GA is an autoimmune disease whereby the immune system cross-reacts and damages the cerebellum in response to gluten ingestion (Sapone et al., 2012). The result of damage to the cerebellum is ataxia or, in other words, impaired motor coordination, balance, gait, and speech (Schumahmann, 2004). Distinct from autoimmune diseases incurred by gluten are immune-mediated responses that involve the immune system in a different manner and are far less detrimental.

Immune-mediated responses

Immune-mediated responses or non-celiac gluten sensitivity (NCGS) are adverse reactions towards the ingestion of gluten that are neither allergic nor autoimmune in nature; however, there may be a commonality in symptoms between NCGS and CD (Sapone et al., 2012). Symptoms may include the following intestinal and extra-intestinal manifestations: abdominal pain, diarrhea, eczema, rash, headache, foggy mind, fatigue, depression, behavioural changes, anemia, extremity numbness, joint pain, and weight loss. Although NCGS is of lesser severity than autoimmune or allergic reactions, the condition may nonetheless compromise quality of living.

Conclusion

In summation, adverse reactions to gluten, wheat, and related cereal grains may take the form of allergic reactions, autoimmunity, and immune-mediated responses. Each type of reaction is characterized by distinct biological mechanisms, and subsequently, different signs and symptoms. Therefore, individuals who feel they may have an adverse reaction to gluten or wheat should consult a primary healthcare physician in order to receive proper diagnosis and determine and appropriate course of action. Following a gluten-free diet, however, may be a prudent first step in regaining health and wellness if you feel your body negatively reacts to wheat and/or wheat-related products.

References

Denery-Papini, S., Lauriere, M., Branlard, G., Morisset, M., Pecquet, C., Choudat, D., … Moneret-Vautrin, D.A. (2007). Influence of the allelic variants encoded at the Gli-B1 locus, responsible for a major allergen of wheat, on IgE reactivity for patients suffering from food allergy to wheat. J Agric Food Chem, 55(3), 799-805.
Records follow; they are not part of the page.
Fixpoint check_expr (in_async : bool) (e : expr) {struct e} : bool :=
  match e with
  | Name _ | Num _ | Str _ | Constant _ => true
  | Attribute v _ => check_expr in_async v
  | Subscript v i => check_expr in_async v && check_expr in_async i
  | Call f args kws =>
      check_expr in_async f
      && forallb (check_expr in_async) args
      && forallb (fun kw => bindable (fst kw) && check_expr in_async (snd kw)) kws
  | Tuple es | ListDisplay es => forallb (check_expr in_async) es
  | Dict kvs =>
      forallb (fun kv => check_expr in_async (fst kv)
                         && check_expr in_async (snd kv)) kvs
  | Compare l rest =>
      check_expr in_async l
      && forallb (fun oc => check_expr in_async (snd oc)) rest
  | Neg v => check_expr in_async v
  | Await v => in_async && check_expr in_async v
  end.

Definition check_target (e : expr) : bool :=
  match e with
  | Name x => bindable x
  | Attribute _ a => bindable a
  | _ => true
  end.

Definition check_opt (in_async : bool) (o : option expr) : bool :=
  match o with
  | Some e => check_expr in_async e
  | None => true
  end.

(** [in_func]: inside a function body; [in_async]: that function is
    [async]; [blocks]: the [with] blocks open around the statement. *)
Fixpoint check_stmt (in_func in_async : bool) (blocks : nat) (s : stmt)
  {struct s} : bool :=
  match s with
  | Import m => forallb bindable m
  | ImportFrom _ names => forallb bindable names
  | ClassDef c decs body =>
      bindable c
      && forallb (check_expr in_async) decs
      && forallb (check_stmt false false 0) body
  | FunctionDef a fn ps decs body =>
      bindable fn
      && forallb bindable ps && no_dup ps
      && forallb (check_expr in_async) decs
      && forallb (check_stmt true a 0) body
  | Assign t v =>
      check_target t && check_expr in_async t && check_expr in_async v
  | Expr e => check_expr in_async e
  | Assert t m => check_expr in_async t && check_opt in_async m
  | Pass => true
  | Return v => in_func && check_opt in_async v
  | With items body =>
      Nat.ltb blocks max_blocks
      && forallb (fun it => check_expr in_async (fst it)
                            && match snd it with
                               | Some x => bindable x
                               | None => true
                               end) items
      && forallb (check_stmt in_func in_async (S blocks)) body
  end.

Definition check_module (m : list stmt) : bool :=
  forallb (check_stmt false false 0) m.

End Check.

(** ** The syntax checker *)

(** The text is tokenized, parsed and checked; the outcome is its syntax
    tree or a syntax error. *)
Definition syntax_check (text : string) : result (list Ast.stmt) :=
  let* ts := Lexer.tokenize text in
  let* m := Parser.parse_module ts in
  if Check.check_module m then Parsed m
  else SyntaxError "rejected by the compiler's checks".

(** ** The syntax tree of the template

    The tree of the document, class by class and method by method, under
    the names the source gives them.  [template_parses] below proves that
    the syntax checker yields exactly this tree from the text. *)

Module Source.
Import Ast.
#[local] Open Scope N_scope.

(** Lines 9-16. *)
Definition setup_method : stmt :=
  FunctionDef false "setup_method"
    ["self"]
    []
    [Expr (Str "Set up test fixtures before each test method.");
     Assign (Attribute (Name "self") "test_data")
       (Dict
          [(Str "id", Num 1);
           (Str "name", Str "Test Entity");
           (Str "value", Num 100)])].

(** Lines 18-21. *)
Definition teardown_method : stmt :=
  FunctionDef false "teardown_method"
    ["self"]
    []
    [Expr (Str "Clean up after each test method."); Pass].

(** Lines 23-34. *)
Definition test_should_expected_behavior_when_valid_input : stmt :=
  FunctionDef false "test_should_expected_behavior_when_valid_input"
    ["self"]
    []
    [Expr
       (Str "Test that function returns expected result with valid input.");
     Assign (Name "input_data") (Attribute (Name "self") "test_data");
     Assign (Name "result")
       (Call (Name "function_under_test") [Name "input_data"] []);
     Assert (Compare (Name "result") [(IsNot, Constant CNone)]) None;
     Assert
       (Compare (Subscript (Name "result") (Str "success"))
          [(Is, Constant CTrue)])
       None;
     Assert
       (Compare (Subscript (Name "result") (Str "data"))
          [(Eq, Name "input_data")])
       None].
Di Sabatino, A., & Corazza, G.R. (2009). Coeliac disease. Lancet, 373(9673), 1480-1493.

Health Canada. (2008). Celiac disease – The gluten connection. Retrieved from http://www.hc-sc.gc.ca/fn-an/pubs/securit/gluten_conn-lien_gluten-eng.php

Health Canada. (2011). Harper government strengthens food allergen labelling regulations. Retrieved from http://www.hc-sc.gc.ca/ahc-asc/media/nr-cp/_2011/2011_23-eng.php.

Health Canada. (2012). Health Canada’s position on gluten-free claims. Retrieved from http://www.hc-sc.gc.ca/fn-an/securit/allerg/cel-coe/gluten-position-eng.php.

Ludvigsson, J.F., Leffler, D.A., Bai, J., Biagi, F., Fasano, A., Green, P.H.R., … Ciacci, C. (2013). The Oslo definitions for coeliac disease and related terms. Gut, 61(1), 43-52.

National Institutes of Health. (2014). Autoimmune diseases. Retrieved from http://www.niaid.nih.gov/topics/autoimmune/Pages/default.aspx

Sapone, A., Bai, J., Ciacci, C., Dolinsek, J., Green, P.H.R., Hadjivassilou, M., … Fasano, A. (2012). Spectrum of gluten-relate disorders: Consensus on new nomenclature and classification. BMC Med, 10(13).

Schumahmann, J.D. (2004). Disorders of the cerebellum: ataxia, dysmetria of thought, and the cerebellar cognitive affective syndrome. J Neuropsychiatry Clin Neurosci, 16(3), 367-378.

Tatham, A.S., & Shewry, P.R. (2008). Allergens to wheat and related cereals. Clin Exp Allergy, 38(11), 1712-1726.